Return the lines below that carry the word "string".

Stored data
::::::::

(** ** Properties *)

(** Queueing objects keeps the row of every object that is already queued, with its
    processor and its time, inserts exactly the missing ones as unprocessed, and
    returns how many it inserted; duplicates and the order of the argument, and
    its cut into statements of at most 1024 rows, do not matter. *)
Theorem queue_objects_spec (now : Z) (q : queue) (ids : list string) :
  let '(n, q') := queue_objects now q ids in
  (∀ o, q' !! o = match q !! o with
                  | Some r => Some r
                  | None => if decide (o ∈ ids) then Some (fresh_row now) else None
                  end) ∧
  n = Z.of_nat (size q') - Z.of_nat (size q).
Proof.
  destruct (queue_objects now q ids) as [n q'] eqn:E. split.
  - intros o. by rewrite <- queue_objects_lookup, E.
  - pose proof (queue_objects_count now q ids) as H. by rewrite E in H.
Qed.

(** Acquiring takes only rows that are unprocessed or whose processor has held them
    for longer than the limit, never a row locked by another transaction, at most
    [count] of them and each once; it marks exactly those with the processor and
    the current time; a row that qualifies is passed over only when the quota is
    used up by rows that are at least as old. *)
Theorem acquire_queued_objects_spec (now : Z) (count : nat) (p : string) (max_outdated : Z)
    (scan : list string) (locked : gset string) (q : queue) (Hscan : NoDup scan) :
  let '(acquired, q') := acquire_queued_objects now count p max_outdated scan locked q in
  let ids := queued_object_id <$> acquired in
  NoDup ids ∧ (length ids ≤ count)%nat ∧
  (∀ o, o ∈ ids → o ∉ locked ∧ ∃ r, q !! o = Some r ∧ acquirable now max_outdated r = true ∧
                  q' !! o = Some (mk_queue_row (Some p) now)) ∧
  (∀ o, o ∉ ids → q' !! o = q !! o) ∧
  (∀ o r, o ∈ scan → o ∉ locked → q !! o = Some r → acquirable now max_outdated r = true →
     o ∉ ids →
     length ids = count ∧
     ∀ o' r', o' ∈ ids → q !! o' = Some r' → processing_started_at r' ≤ processing_started_at r).
Proof.
  unfold acquire_queued_objects. cbn zeta.
  rewrite <- list_fmap_compose. change (queued_object_id ∘ _) with (@id string).
  rewrite list_fmap_id. set (ids := dequeued_ids _ _ _ _ _ _).
  split_and!.
  - by apply dequeued_NoDup.
  - apply dequeued_length.
  - intros o Ho. pose proof (elem_of_dequeued _ _ _ _ _ _ _ Ho) as (_ & Hl & r & Hr & Ha).
    split; [done|]. exists r. rewrite mark_rows_lookup, Hr. by rewrite decide_True.
  - intros o Ho. rewrite mark_rows_lookup. destruct (q !! o); [|done]. by rewrite decide_False.
  - intros o r Hs Hl Hr Ha Ho.
    destruct (dequeued_oldest now count max_outdated scan locked q o) as [Hlen Hold]; [|done|].
    { apply elem_of_candidates. eauto. }
    split; [done|]. intros o' r' Ho' Hr'. specialize (Hold o' Ho').
    unfold started_le in Hold. by rewrite Hr, Hr' in Hold.
Qed.

Lemma acquire_queued_objects_spec_witness :
  let q : queue := {["a" := mk_queue_row (Some "p1") 10; "b" := mk_queue_row (Some "p1") 50;
                     "c" := mk_queue_row None 60]} in
  queued_object_id <$> fst (acquire_queued_objects 100 1 "p2" 60 ["c"; "b"; "a"] ∅ q) = ["a"] ∧
  snd (acquire_queued_objects 100 1 "p2" 60 ["c"; "b"; "a"] ∅ q) !! "c" = q !! "c".
Proof.
  intros q.
  assert (Hnd : NoDup ["c"; "b"; "a"]) by (by apply (bool_decide_unpack _); vm_compute).
  assert (Hids : queued_object_id <$> fst (acquire_queued_objects 100 1 "p2" 60 ["c"; "b"; "a"] ∅ q)
                 = ["a"]) by (vm_compute; reflexivity).
  split; [exact Hids|].
  pose proof (acquire_queued_objects_spec 100 1 "p2" 60 ["c"; "b"; "a"] ∅ q Hnd) as H.
  destruct (acquire_queued_objects _ _ _ _ _ _ _) as [acquired q'].
  destruct H as (_ & _ & _ & H & _). apply H. simpl in Hids. rewrite Hids.
  by apply (bool_decide_unpack _); vm_compute.
Defined.

(** Starting an iteration inserts a new id, greater than every id in the table, and
    leaves at most ten iterations, the new one among them and no older one
    kept while a newer one is dropped. *)
Theorem start_iteration_retains (t : iterations) (Hwf : iterations_wf t)
    (Hmax : next_iteration_id t < i64_max) :
  let '(id, t') := start_iteration t in
  iterations_wf t' ∧ id ∈ iteration_ids t' ∧ (length (iteration_ids t') ≤ 10)%nat ∧
  Forall (λ i, i < id) (iteration_ids t) ∧
  (∀ i j, i ∈ iteration_ids t → i ∉ iteration_ids t' → j ∈ iteration_ids t' → i < j).
Proof.
  rewrite start_iteration_ids by done. destruct Hwf as (Hn & Hnd & Hb).
  rewrite Forall_forall in Hb. simpl. set (ids := filter _ _).
  assert (Hin : ∀ i, i ∈ ids ↔ next_iteration_id t - 10 < i ∧
                     (i ∈ iteration_ids t ∨ i = next_iteration_id t)).
  { intros i. unfold ids. by rewrite list_elem_of_filter, elem_of_app, list_elem_of_singleton. }
  assert (Hnd' : NoDup ids).
  { apply NoDup_filter, NoDup_app. split_and!; [done| |apply NoDup_singleton].
    intros i Hi ->%list_elem_of_singleton. apply Hb in Hi. lia. }
  split_and!.
  - split_and!; simpl; [lia..|done|]. apply Forall_forall. intros i [Hi [Hi'|Hi']]%Hin; [|lia].
    apply Hb in Hi'. lia.
  - apply Hin. lia.
  - apply (NoDup_Z_interval _ (next_iteration_id t - 10)); [done|].
    intros i [Hi [Hi'|Hi']]%Hin; [apply Hb in Hi'|]; lia.
  - apply Forall_forall. intros i Hi. apply Hb in Hi. lia.
  - intros i j Hi Hno [Hj _]%Hin. destruct (decide (next_iteration_id t - 10 < i)); [|lia].
    destruct Hno. apply Hin. auto.
Qed.

Lemma start_iteration_retains_witness :
  let t := mk_iterations 13 [1; 5; 12] in
  (length (iteration_ids (snd (start_iteration t))) ≤ 10)%nat ∧
  13 ∈ iteration_ids (snd (start_iteration t)).
Proof.
  intros t. assert (Hwf : iterations_wf t).
  { split_and!; simpl; [lia|unfold i64_max; lia|by apply (bool_decide_unpack _); vm_compute|].
    repeat constructor; lia. }
  pose proof (start_iteration_retains _ Hwf ltac:(unfold i64_max; simpl; lia)) as H.
  destruct (start_iteration _) as [id t'] eqn:E. destruct H as (_ & Hid & Hlen & _).
  split; [done|]. by injection E as <- <-.
Defined.

(** A processor can only delete its own rows: deleting removes exactly the rows of
    the given objects that the processor holds, and returns their number. *)
Theorem delete_queued_objects_spec (p : string) (q : queue) (ids : list string) :
  let '(n, q') := delete_queued_objects p q ids in
  (∀ o, q' !! o = match q !! o with
                  | Some r => if decide (o ∈ ids ∧ owned_by p r = true) then None else Some r
                  | None => None
                  end) ∧
  n = Z.of_nat (size q) - Z.of_nat (size q').
Proof.
  destruct (delete_queued_objects p q ids) as [n q'] eqn:E. split.
  - intros o. by rewrite <- delete_queued_objects_lookup, E.
  - pose proof (delete_queued_objects_count p q ids) as H. by rewrite E in H.
Qed.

::::::::

§ Exercise answer:
Theorem queue_objects_spec (now : Z) (q : queue) (ids : list string) :
Theorem acquire_queued_objects_spec (now : Z) (count : nat) (p : string) (max_outdated : Z)
    (scan : list string) (locked : gset string) (q : queue) (Hscan : NoDup scan) :
  rewrite <- list_fmap_compose. change (queued_object_id ∘ _) with (@id string).
Theorem delete_queued_objects_spec (p : string) (q : queue) (ids : list string) :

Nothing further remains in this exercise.